§ PROBLEM DETAILS
Using the entries below, copy out all lines where "popupNow" is found.

Extracted data entries
##########

Lemma includes_other_domain (origin rest : string) :
  origin = "https://people.zoho.eu/" ∨ origin = "https://people.zoho.in/" →
  JsString.includes (origin +:+ rest) "people.zoho.com"
    = JsString.includes rest "people.zoho.com".
Proof. intros [-> | ->]; vm_compute; reflexivity. Qed.

(** X21. The manifest injects the content script into the pages of
    people.zoho.eu and people.zoho.in as well, but the popup only accepts
    URLs that contain "people.zoho.com": on a tab of one of the two other
    domains (whose path does not happen to contain that text) the status
    line asks to navigate to Zoho People, and the manual trigger sends no
    request and reports "Please navigate to Zoho People first". *)
Theorem other_zoho_domains_refused
    (env : PopupEnv) (action : string) (st : Popup)
    (tab : Tab) (others : list Tab) (origin rest : string) :
  origin = "https://people.zoho.eu/" ∨ origin = "https://people.zoho.in/" →
  JsString.includes rest "people.zoho.com" = false →
  activeTabs env = Ok (tab :: others) →
  url tab = Some (origin +:+ rest) →
  let run := performAttendanceAction env action st in
  Manifest.contentScriptInjected (origin +:+ rest) = true ∧
  statusText (AttendancePopupUi.updateStatus env) = "Navigate to Zoho People" ∧
  popupRequests (calls run.1) = popupRequests (calls st) ∧
  popupNotifications (calls run.1) =
    popupNotifications (calls st) ++
    [(action +:+ " failed: Please navigate to Zoho People first", "error")].
Proof.
  intros Horigin Hrest Htabs Hurl. cbv zeta.
  pose proof (includes_other_domain origin rest Horigin) as Hinc.
  rewrite Hrest in Hinc.
  rewrite (performAttendanceAction_refused env action st tab others _ Htabs Hurl Hinc).
  rewrite popupRequests_app, popupNotifications_app.
  split_and!.
  - unfold Manifest.contentScriptInjected, Manifest.matches. cbn [existsb].
    destruct Horigin as [-> | ->].
    + assert (E : Manifest.patternMatches "https://people.zoho.eu/*"
                    ("https://people.zoho.eu/" +:+ rest) = true)
        by exact (startsWith_prefix "https://people.zoho.eu/" rest).
      rewrite E, !orb_true_r. reflexivity.
    + assert (E : Manifest.patternMatches "https://people.zoho.in/*"
                    ("https://people.zoho.in/" +:+ rest) = true)
        by exact (startsWith_prefix "https://people.zoho.in/" rest).
      rewrite E, !orb_true_r. reflexivity.
  - unfold AttendancePopupUi.updateStatus. rewrite Htabs. cbn [lookup list_lookup].
    rewrite Hurl, Hinc, andb_false_r. reflexivity.
  - unfold buttonOf. destruct (String.eqb action "checkin"); cbn; apply app_nil_r.
  - unfold buttonOf. destruct (String.eqb action "checkin"); reflexivity.
Qed.

Lemma other_zoho_domains_refused_witness :
  Manifest.contentScriptInjected "https://people.zoho.eu/home" = true ∧
  popupRequests
    (calls (performAttendanceAction
              {| popupNow := tenOClock; popupLocale := sampleLocale;
                 activeTabs := Ok [ {| id := 6%nat;
                                       url := Some "https://people.zoho.eu/home" |} ];
                 popupSendMessage := popupSendMessage otherSiteEnv |}
              "checkin" freshPopup).1) = [].
Proof.
  pose proof (other_zoho_domains_refused
                {| popupNow := tenOClock; popupLocale := sampleLocale;
                   activeTabs := Ok [ {| id := 6%nat;
                                         url := Some "https://people.zoho.eu/home" |} ];
                   popupSendMessage := popupSendMessage otherSiteEnv |}
                "checkin" freshPopup {| id := 6%nat; url := Some "https://people.zoho.eu/home" |}
                [] "https://people.zoho.eu/" "home"
                (or_introl eq_refl) eq_refl eq_refl eq_refl) as (Hi & _ & Hr & _).
  split; [exact Hi | exact Hr].
Defined.

End Domains.

Section BuildScripts.
Import FsExtra.

Lemma pathExists_In (p : string) (disk : Disk) : pathExists p disk = true ↔ In p disk.
Proof.
  unfold pathExists. rewrite existsb_exists. split.
  - intros (q & Hq & Heq). apply String.eqb_eq in Heq. congruence.
  - intros H. exists p. split; [exact H | apply String.eqb_refl].
Qed.

Lemma pathExists_absent (p : string) (disk : Disk) :
  ¬ In p disk → pathExists p disk = false.
Proof.
  intros H. destruct (pathExists p disk) eqn:E; [|reflexivity].
  apply pathExists_In in E. contradiction.
Qed.

Lemma addPath_In (q p : string) (disk : Disk) :
  In p (addPath q disk) ↔ p = q ∨ In p disk.
Proof.
  unfold addPath. destruct (pathExists q disk) eqn:E.
  - apply pathExists_In in E. split; [auto | intros [-> | H]; assumption].
  - rewrite in_app_iff. cbn [In]. split.
    + intros [H | [<- | []]]; auto.
    + intros [-> | H]; auto.
Qed.

Lemma fold_addPath_In (l : list string) (disk : Disk) (p : string) :
  In p (List.fold_left (fun d q => addPath q d) l disk) ↔ In p disk ∨ In p l.
Proof.
  revert disk. induction l as [|q l IH]; intros disk; cbn [List.fold_left In].
  - tauto.
  - rewrite IH, addPath_In. split.
    + intros [[-> | H] | H]; auto.
    + intros [H | [<- | H]]; auto.
Qed.

Lemma startsWith_nil (s : string) : JsString.startsWith s EmptyString = true.
Proof. destruct s; reflexivity. Qed.

Lemma startsWith_inv (s prefix : string) :
  JsString.startsWith s prefix = true → ∃ rest, s = prefix +:+ rest.
Proof.
  revert s. induction prefix as [|c prefix IH]; intros s H.
  - exists s. reflexivity.
  - destruct s as [|c' s]; [discriminate H|]. cbn [JsString.startsWith] in H.
    apply andb_true_iff in H as [Hc Hs]. apply Ascii.eqb_eq in Hc. subst c'.
    destruct (IH s Hs) as [rest ->]. exists rest. reflexivity.
Qed.

Lemma append_cons (x : ascii) (a b : string) : String x a +:+ b = String x (a +:+ b).
Proof. reflexivity. Qed.

Lemma append_assoc (a b c : string) : (a +:+ b) +:+ c = a +:+ b +:+ c.
Proof.
  induction a as [|x a IH]; [reflexivity|]. rewrite !append_cons, IH. reflexivity.
Qed.

Lemma startsWith_longer (s prefix more : string) :
  JsString.startsWith s prefix = true → JsString.startsWith (s +:+ more) prefix = true.
Proof.
  intros H. destruct (startsWith_inv s prefix H) as [rest ->].
  rewrite append_assoc. apply startsWith_prefix.
Qed.

Lemma dropChars_append (a b : string) : dropChars (String.length a) (a +:+ b) = b.
Proof.
  induction a as [|c a IH].
  - destruct b; reflexivity.
  - rewrite append_cons. exact IH.
Qed.

Lemma append_nil_r (a : string) : a +:+ EmptyString = a.
Proof.
  induction a as [|c a IH]; [reflexivity|]. rewrite append_cons, IH. reflexivity.
Qed.

(** A path at or below [src] lands at or below [dest]. *)
Lemma rebase_shape (src dest q : string) :
  under src q = true →
  rebase src dest q = dest ∨ ∃ rest, rebase src dest q = dest +:+ "/" +:+ rest.
Proof.
  unfold under, rebase. intros H. apply orb_true_iff in H as [H | H].
  - apply String.eqb_eq in H. subst q. left.
    pose proof (dropChars_append src EmptyString) as Hd.
    rewrite append_nil_r in Hd. rewrite Hd. apply append_nil_r.
  - destruct (startsWith_inv _ _ H) as [rest ->]. right. exists rest.
    rewrite append_assoc, dropChars_append. reflexivity.
Qed.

##########

§ OUTPUT BELOW
              {| popupNow := tenOClock; popupLocale := sampleLocale;
                {| popupNow := tenOClock; popupLocale := sampleLocale;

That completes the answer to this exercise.